Storms on Monday night ravaged areas from western Pennsylvania to near the border of Illinois and Iowa.
AccuWeather Meteorologist Kyle Brown noted portions of the Upper Midwest may need to remain on alert for a few consecutive days.
Another area of unsettled weather is forecast to emerge from the northern Rockies into the northern Plains late in the day Tuesday, triggering a new complex of severe thunderstorms.
Because the storms will be feeding off an unusually moist and humid environment and will be moving rather slowly, the risk of flash flooding will again emerge as the most significant and life-threatening impact from the storms.

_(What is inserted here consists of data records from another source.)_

(* ===== verification/Prelude.v ===== *)
(** * NWIN OS: a verification library

    NWIN OS is an x86-64 kernel in Rust (src/src) with a test program of user space
    (src/userspace).  This library translates its
    logic into executable Rocq definitions, one file per component, and proves
    what makes each component correct.

    ** The program and the files

    - Boot hands the physical memory map to the frame allocator
      (mm/memory.rs), a bitmap with 16-bit reference counts that every mapping
      and DMA buffer draws from.  [FrameAlloc]: the allocator state is the
      bitmap, the counters and the search hint; [init], [allocate_frame],
      [allocate_contiguous_frames], [deallocate_frame], [reference_frame] and the
      copy-on-write helpers are one definition each.  [BootMem] is the rest of
      mm/mod.rs: the kernel's own top-level table and the pages of the heap
      (mm/allocator.rs).  [Heap]: the global allocator on these pages, whose lock is
      taken with interrupts off, and the kernel stacks that tasks get from it.
    - Errors of all layers are one taxonomy (core/error.rs) with a text and an
      errno.  [KError].
    - Tasks (task/task.rs, task/usermode.rs) are kernel stacks with a hand-built
      first frame; [context_switch] is assembly.  [X86] gives the instructions,
      registers and word memory it uses, [Task] the task record, its
      construction, the switch and the jump to user mode.
    - The task manager (task/task_manager.rs) owns tasks, their states and the
      ready queue; the scheduler (task/scheduler.rs) runs on every timer tick;
      the reaper (task/mod.rs) removes dead tasks.  [TaskManager], [Scheduler].
      Every operation of the source runs under one lock with interrupts off
      ([with_task_manager]); [Critical] shows that such a section is atomic, so one
      definition is one step, and the step relation of [Scheduler] interleaves them
      in any order.
    - Exceptions and interrupts go through the descriptor table (core/idt.rs) to
      handlers that repair a page, end a task, read the keyboard or call the
      scheduler.  [Faults]: the table, every handler, and the dispatch of a vector.
      [SyscallEntry]: the selectors (core/gdt.rs), the [syscall] and [sysretq]
      instructions and the assembly between them (core/syscall.rs).  [Segments]: the
      task state segment, the loading of the segment registers, and the stack the
      processor enters a handler on.
    - Logs and panic reports go to the serial line (drivers/char/serial.rs,
      core/panic.rs); the tick comes from the timer chip (drivers/timer/pit.rs).
      [Serial].
    - The last steps of boot (task/mod.rs, fs/mod.rs, core/cpu.rs) index the
      initramfs and create the reaper and the shell.  [Boot].  [Start] is [_start]
      (main.rs): the bring-up of all components as one program.
    - Semaphore, mutex and condition variable (core/sync.rs) block and wake tasks
      through the task manager.  [Sync] splits each call, and each access to the
      data behind a mutex, at the points where another task can run or an interrupt
      can end the [hlt] of a waiting one.
    - The keyboard (drivers/input/keyboard.rs) fills a lock-free ring from the
      interrupt handler.  [Keyboard] interleaves the handler with the steps of a
      reader.
    - Each task has a descriptor table (fs/fd.rs).  [Fd].
    - Disks are block devices (fs/mod.rs, drivers/block/mod.rs) partitioned by an
      MBR (fs/partition/mbr.rs).  [Block]: the class [BlockDevice] with its laws
      and Module [Mbr].  [Ahci]: the controller driver (drivers/block/ahci and the
      adapter of drivers/block/mod.rs), whose command lists, tables and bounce
      buffers are DMA frames, over an abstract controller; [AhciInit]: the bring-up
      of a port and a concrete controller.  [Pci]: the bus scan that finds the
      controller (drivers/bus/pci.rs).
    - The screen (drivers/display) is a framebuffer with a text terminal that
      interprets ANSI sequences.  [Display].
    - The virtual file system (fs/vfs.rs) serves the TAR initramfs and resolves
      paths through mounts; FAT (fs/fat) and ext4 (fs/ext4) implement its node
      interface on block devices, and the disk manager (fs/manager.rs) probes the
      partitions of a disk at boot.  [Str] has the string functions of the Rust
      library they use, [Vfs] the TAR reader, mount table and resolver, [Fat] and
      [Ext4] the drivers, with every write to the disk; [Ext4Image] says what the
      bytes of a volume mean, [Ext4Dir] what the operations that change it do, and
      [Ext4Facts] has the theorems; [DiskManager] is the probe.
    - Address spaces (mm/memory.rs) are trees of page-table frames in physical
      memory.  [Paging]: physical memory as frames of bytes, the processor's walk,
      creation and destruction of spaces, the check of user pages.  [PageTree]: the
      trees, and the interface to the mapper of the x86_64 crate, whose documented
      behaviour is the class [MapperSpec]; [PageMapper]: a mapper that builds tables
      and satisfies it.  [AddrSpace]: mapping, translation and copy-on-write over
      the interface.
    - The ELF loader (task/elf.rs) and the system calls (core/syscall.rs) work on
      the memory of tasks.  [UserMem] and [UserSpace] give it an abstract form: the
      pages of a task with their bytes, reached by walking the tables.  [Elf] is the
      loader, [Syscall] the dispatcher with every call and the state it works on
      (tasks, memory, keyboard, files, console), [SyscallFacts] what the calls
      promise, [SyscallTypes] which results each call can have, [Execve] the way
      from a file to a running program.  [TestMem] is a program of user space
      (userspace/test_mem.rs) on top of these calls.

    ** Conventions

    A Rust computation is an [outcome]: a value, or a stop ([Panic],
    [OutOfBounds] for a raw access outside its object, [OutOfFuel]).  [wp] states
    total correctness: the run returns, and its value satisfies the
    postcondition.  Machine words are integers with explicit bounds; [uadd] and
    its siblings panic or wrap depending on the build [Profile], and the theorems
    hold for both profiles unless they say otherwise.  Interior mutability and
    statics are explicit state.  Code outside src/ is a class argument with its
    documented behaviour as laws ([VirtAddrNew], [PhysAddrNew], [EntryOps] and
    [Mapper] of the x86_64 crate, [GdtOps] and [StarOps] of the same, [HeapOps] of
    linked_list_allocator, [KeyDecoder] of pc_keyboard), and so are devices ([Hba] for
    the AHCI controller, [PciConfig], [PortIo] with [UartSpec] and [PitSpec]); every
    theorem that uses one has a closed instance.

    ** What the theorems show

    - Allocator: refinement of an abstract reference-count map over every
      sequence of calls, the exact set of free frames after boot, first fit, the
      round trip, and the behaviour at counter saturation.
    - Boot: from what the bootloader hands over, memory comes up with the heap in
      frames of its own and closed to ring 3; the first tasks are queued on a sound
      machine, and the first tick enters the reaper.  [_start] as a whole reaches its
      idle loop in such a state, with log, screen, segments, system-call registers
      and timer set up, on a machine without a disk controller.
    - Heap: a new task gets a stack that overlaps no other; no more than sixteen
      tasks fit, and the next spawn fails without a trace.
    - Tasks: a new task starts at its entry point at its privilege level; a
      switch away and back restores the task.
    - Scheduling: the manager invariant in every reachable state, fairness of the
      round robin, safety of [schedule] down to registers and stacks, the effect
      of a reaper round, and what [wait_for_child] waits for.
    - Exceptions: faults of user code end that task and nothing else; exceptions
      without a gate stop the kernel; a user write to a kernel page is repaired over
      and over; hardware interrupts keep the machine sound.  Every vector enters a
      handler, the double fault on a stack of its own, even when the stack pointer is
      unusable.
    - System call entry: a call changes RAX, RCX and R11 only; a dispatcher that
      enables interrupts opens a window on the user's stack.
    - Devices: sectors are read and written as asked through the AHCI command
      protocol, and the bring-up leaves a port ready for it; the PCI scan finds
      exactly the functions present; the display shows an abstract text screen; the
      serial line carries every byte printed, and the panic report even when its lock
      is held; the timer runs at 100 Hz.
    - Synchronisation: a section with interrupts off and the lock is atomic for
      interrupts at any point; mutual exclusion of tasks and of their accesses to the
      protected data under every interleaving with ticks, exits and stray interrupts;
      every sleeper is queued and reached by the signals that follow; no lost wake-up
      as long as no foreign wake-up, stray interrupt or kill interferes, and the loss
      of one after a stray interrupt.
    - Keyboard: the ring refines a bounded FIFO under interleaving.
    - Files: descriptor numbers are fresh and stable; the MBR and FAT boot records
      decode what was encoded; TAR search and tree agree with the archive on every
      image, and terminate on arbitrary bytes; mounts; FAT16 reads return the
      bytes of the cluster chain; FAT32 geometry recurses without end; ext4 reads
      return the bytes of the extents, a directory lookup finds the first entry,
      inodes written are read back, and the boot-time probe of a consistent volume
      creates its file so that it can be looked up and read.
    - Address spaces: a new space exposes nothing to ring 3; mapping a page adds a
      zeroed frame and nothing else; a copy-on-write fault is repaired; destroying a
      space releases each of its frames as often as it mentions them.  Mapping,
      loading, [execve], [mmap], [brk] and boot succeed when enough frames are free:
      four per page (the page and three tables) and one per top-level table.
    - Programs: a well-formed executable is loaded byte for byte; the check of user
      pointers is exact; any sequence of system calls other than [execve] runs
      without fault and touches no memory but the task's own; files are read through
      [open] and [read]; [mmap] and [brk] add zeroed pages; [execve] yields a task
      with the segments and the arguments in place, unless the heap it runs on is
      missing from the new space, which an earlier [mmap] can cause; every result of a
      call is of its type; the memory test of user space passes.
    - Errors: texts identify errors, errno values are negative.

    ** Bounds and fuel

    Loops of the source are [for_range]/[each_range] (structural), or [loop] with
    a fuel that the theorems prove sufficient: the contiguous search advances at
    every round, a TAR scan advances by 512 bytes per round, a FAT read copies at
    least one byte per round.  The geometry functions of [Fat] are indexed by call
    depth: three calls for FAT16, and for FAT32 every depth is exhausted.  The
    loops over the pages and the bytes of a segment, and over the pages of a user
    buffer, advance to the next page boundary at every round; those of ext4 over
    bitmaps, extents and directories are bounded by the size of a block.  The waits
    for a device take fuel, and are proved to end if the device answers within it.

    ** Not modelled

    The free list of the heap and the interrupt controllers (crates, as parameters
    with their contracts), the use of the heap by strings, maps and queues, log lines
    of the components outside the panic report and [_start], the probe of disks within
    the boot theorem (the driver, the probe and the file systems have theorems of
    their own), the write bits of upper-level tables in ring 3, and the accessed
    and dirty bits of page-table entries.  The stack and the code of
    the kernel are not read through the page tables, but the switch of [execve] to a
    new space checks that the heap, which holds that stack, is mapped there as before.
    Write protection is not checked on kernel accesses: the pages the calls write to are mapped writable.  Translation
    caches are assumed to be flushed where the source does so.  Tables that two
    spaces share are one table of each; the theorems on a space do not say what
    becomes of another space that shares them. *)

From stdpp Require Export base list gmap sorting strings.
From Stdlib Require Export ZArith Lia.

“The risk of flash flooding can be particularly dangerous overnight when it is hard to see water covering roadways,” Brown noted.
In the past week, some areas of northern and central Indiana have received 3 to as much as 6 inches of rain. It is quite possible that many locations in this corridor double those amounts in the next three days, making this additional rainfall especially problematic.
Residents living near streams, creeks and rivers should closely monitor water levels and have an evacuation plan in place should floodwaters encroach on their home and property.
Storms should first ignite in the eastern Dakotas late Tuesday afternoon before forming into an organized complex.
Strong, gusty winds and flooding downpours will again be the two primary threats from storms on Tuesday.
At first, large hail and even a few tornadoes may be the primary threats from these storms before damaging winds and flooding downpours become the dominant concerns by Tuesday night as the complex races south and eastward through Minnesota.
It may be until the middle of the night until storms reach Minneapolis and surrounding communities, putting a large number of people at risk while they sleep if and when severe weather threatens.
How much intensity the storms lose as they dive southeastward on Wednesday will determine if downpours and destructive winds reach Chicago or whether generally weaker storms impact the city.
By later in the week, the best chance of severe thunderstorms should shift farther south into the central U.S., but may return to the Midwest to kick off the upcoming weekend.